Hermann Broch había escrito después de la primera guerra una novela filosófico‑social que le dio gran fama, Los Sonámbulos. Escribiría el más ambiguo e inquietante acercamiento a ese Hitler que anexaría su Austria y lo obligaría al exilio dada su calidad de judío, sería El Tentador, donde Broch expone a un personaje carismático, que ejerce una hipnosis irresistible sobre su pueblo; pero al mismo tiempo queda la pregunta nunca respondida en torno al nazismo: ¿qué fibras ocultas y terribles supo despertar? ¿Qué fuerza terrible subyace bajo el aparente orden de un país «civilizado»?
Broch se exilia desde 1938 en Inglaterra y Estados Unidos. Esta en deuda con un libro que, como dice en sus cartas a Willa Muir, le exigirá tanto esfuerzo y será tan importante para la lengua alemana como el de Joyce para la inglesa.
Broch ya no tendrá otra actividad. Un gran proyecto es como ingresar en un claustro de cartujos. (La obra fue concluida y editada en Estados Unidos en 1945 y, para elogio de aquella cultura perdida en Argentina de editores y creadores, hay que recordar que Buenos Aires fue la primera ciudad del mundo que publicaría a Broch en 1946, tanto el Virgilio como Los Sonámbulos en admirables traducciones de Arístides Gregori.)
Su propuesta, su apuesta, es similar a la de Proust: sólo el arte puede rescatarnos de la disolución del olvido, del tiempo perdido. Sólo el arte nos arrima poéticamente a ese borde donde el misterio de existir nos sugiere alguna respuesta.
Su personaje será el gran Virgilio en los últimos días de su vida. Ya ha concluido La Eneida y acompañando a Augusto retornan de Grecia al puerto de Brindis. Allí, en sus últimas horas vive la desilusión del arte. Ruega a sus sirvientes y amigos que le ayuden a quemar esa obra que ya el mismo Augusto considera «poema divino». (Robert Curtius destacaría el esfuerzo de Virgilio por insuflar titánicamente un espíritu poético, de raíz fundacional, homérica, a la realidad de esa Roma imperial cada vez más anegada de materialismo.)
Broch, el judío exiliado en la joven barbarie estadounidense, une su agonía existencial con la del lejano Virgilio en Brindis. Él, víctima del neopaganismo nazi, busca en el paganismo de Virgilio una respuesta a la existencia, una comprensión del orden cósmico, capaz de conciliar el absurdo, la crueldad, con la gloria de la vida.

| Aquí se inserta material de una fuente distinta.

(* ===== verification/EndpointAlloc.v ===== *)
(** * Allocations of the endpoint

    [handle_alloc] keeps the invariant. Without network emulation it admits, for
    every timeslot that the arbiter allocated, the oldest timeslot of the flow, and
    is specified by the function [admit_all]. *)

From S2P Require Import Prelude Platform Window WindowFacts WindowSpec WindowMarks Protocol ConnFacts ConnSpec ConnAck ConnSend ConnInwnd ConnSafe.
From S2P Require Import Codec Pacer Lists Tsq TsqFacts Endpoint EndpointFacts EndpointOwn EndpointSend EndpointRequest EndpointState.

(** Of the kernel, the handlers of received packets use the scheduler as well. *)
Definition rx_quiet (l : list (event kernel_call)) : Prop :=
  Forall (λ e, match e with EvCall (NetifSchedule | SetRetransTimer _ | CancelRetransTimer | FreePktdesc _) => True | _ => False end) l.

Lemma rx_quiet_nil : rx_quiet [].
Proof. constructor. Qed.
Lemma rx_quiet_app l1 l2 : rx_quiet (l1 ++ l2) ↔ rx_quiet l1 ∧ rx_quiet l2.
Proof. apply Forall_app. Qed.
Lemma rx_quiet_of l : quiet l → rx_quiet l.
Proof. intros Hl. eapply Forall_impl; [exact Hl|]. by intros [|[]]. Qed.
Lemma rx_quiet_no_bug l : rx_quiet l → no_bug l.
Proof. intros Hl. eapply Forall_impl; [exact Hl|]. by intros []. Qed.
#[export] Hint Resolve rx_quiet_nil : flex.

(** ** What an allocation does *)

(** The oldest timeslot of flow [k] is admitted. *)
Record admits (k : Z) (q q' : ep_state) : Prop := {
  am_slot : ∃ s rest, skb_qs (flow_of q k) = s :: rest ∧ skb_qs (flow_of q' k) = rest ∧ prequeue q' = prequeue q ++ skbs s;
  am_other : ∀ k', k ≠ k' → flow_of q' k' = flow_of q k';
}.

(** The timeslots of every flow and the admitted packets after the allocations
    [specs], where [ids] are the destinations; of flow [adding] one timeslot has
    not been demanded yet. *)
Fixpoint admit_all (adding : option Z) (ids specs : list Z) (fl : Z → list timeslot_skb_q) : (Z → list timeslot_skb_q) * list sk_buff :=
  match specs with
  | [] => (fl, [])
  | spec :: specs' =>
      let idx := Z.shiftr spec 4 in
      if idx =? 0 then admit_all adding ids specs' fl
      else if idx >? Z.of_nat (length ids) then (fl, [])
      else
        let k := nth (Z.to_nat (idx - 1)) ids 0 in
        match fl k with
        | s :: rest =>
            if bool_decide (adding = Some k ∧ rest = []) then admit_all adding ids specs' fl
            else
              let '(fl', out) := admit_all adding ids specs' (λ k', if decide (k = k') then rest else fl k') in
              (fl', skbs s ++ out)
        | [] => admit_all adding ids specs' fl
        end
  end.

Lemma admit_all_ext adding ids specs : ∀ fl fl', (∀ k, fl k = fl' k) →
  (∀ k, (admit_all adding ids specs fl).1 k = (admit_all adding ids specs fl').1 k) ∧
  (admit_all adding ids specs fl).2 = (admit_all adding ids specs fl').2.
Proof.
  induction specs as [|spec specs IH]; intros fl fl' He; simpl; [done|].
  destruct (_ =? 0); [by apply IH|]. destruct (_ >? _); [done|]. rewrite <- He.
  set (k := nth _ ids 0). destruct (fl k) as [|s rest]; [by apply IH|]. case_bool_decide; [by apply IH|].
  destruct (IH (λ k', if decide (k = k') then rest else fl k') (λ k', if decide (k = k') then rest else fl' k')) as [I1 I2].
  { intros k'. by case_decide. }
  destruct (admit_all _ _ _ (λ k', if decide (k = k') then rest else fl k')) as [f1 o1],
    (admit_all _ _ _ (λ k', if decide (k = k') then rest else fl' k')) as [f2 o2]. simpl in *. split; [done|by rewrite I2].
Qed.

(** Admitting does not change the order of a flow's packets. *)
Lemma admits_inside k q q' : pure_flow k (flow_of q k) → admits k q q' → ∀ k', inside k' q' = inside k' q.
Proof.
  intros Hp [(s & rest & E & E' & Epre) Ho] k'. unfold inside. rewrite Epre, of_flow_app. unfold pure_flow in Hp.
  rewrite E in Hp. simpl in Hp. apply Forall_app in Hp as [Hs _]. destruct (decide (k = k')) as [<-|Hne].
  - rewrite E', E. simpl. rewrite (of_flow_pure k (skbs s)) by done. by rewrite app_assoc.
  - rewrite Ho, (of_flow_other k k' (skbs s)), app_nil_r by done. done.
Qed.

Section effects.
Context (B : build) `{H : HashOps}.
Implicit Types q : ep_state.

(** A flow with timeslots is in the table. *)
Lemma flow_present (q : ep_state) k : skb_qs (flow_of q k) ≠ [] → dst_hash_tbl q !! k = Some (flow_of q k).
Proof using. unfold flow_of. by destruct (dst_hash_tbl q !! k). Qed.

(** What the timeslot queue does with an allocation: [n] is the number of
    timeslots handled. *)
Record alloc_effect (k n : Z) (q q' : ep_state) : Prop := {
  ae_ok : tsq_ok q';
  ae_priv : priv q' = priv q;
  ae_n : n = 0 ∨ n = 1;
  ae_waiting : ∀ k', waiting q' k' = waiting q k' - (if decide (k = k') then n else 0);
  ae_pure : (∀ k, pure_flow k (flow_of q k)) → ∀ k, pure_flow k (flow_of q' k);
  ae_admits : EMULATION_ALGO B = false → n = 1 ∧ admits k q q';
  ae_frame : enqueue_skb_q q' = enqueue_skb_q q ∧ (hi_prio q' = hi_prio q ∧ reg_prio q' = reg_prio q) ∧
    (qlen q' = qlen q ∧ sch_limit q' = sch_limit q) ∧ tslot_len_approx q' = tslot_len_approx q ∧ data_rate q' = data_rate q;
}.

Lemma pure_delete k f i : pure_flow k f → pure_flow k (flow_take i f).
Proof using.
  unfold pure_flow. simpl. rewrite !Forall_forall. intros Hf x (s & Hx & Hs)%list_elem_of_bind. apply Hf, list_elem_of_bind.
  exists s. split; [done|]. apply list_elem_of_lookup in Hs as [j Hj]. apply list_elem_of_lookup.
  rewrite list_lookup_delete in Hj. case_decide; eauto.
Qed.

Lemma alloc_effect_none k q : tsq_ok q → EMULATION_ALGO B = true → alloc_effect k 0 q q.
Proof using.
  intros Hq Hb. constructor; try done; [by left| |by rewrite Hb]. intros k'. case_decide; lia.
Qed.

El campesino de Mantua, el pagano próximo a los dioses que mora en Virgilio, guía al desolado Broch a la sabiduría de saber que la muerte es sumirse en ese Éter primigenio. Saber morir es saber devolverse al universo después del día de la vida. Sin esperanzas metafísicas, sin amenaza de juicios y condenas atroces, sin peligro de renacimientos.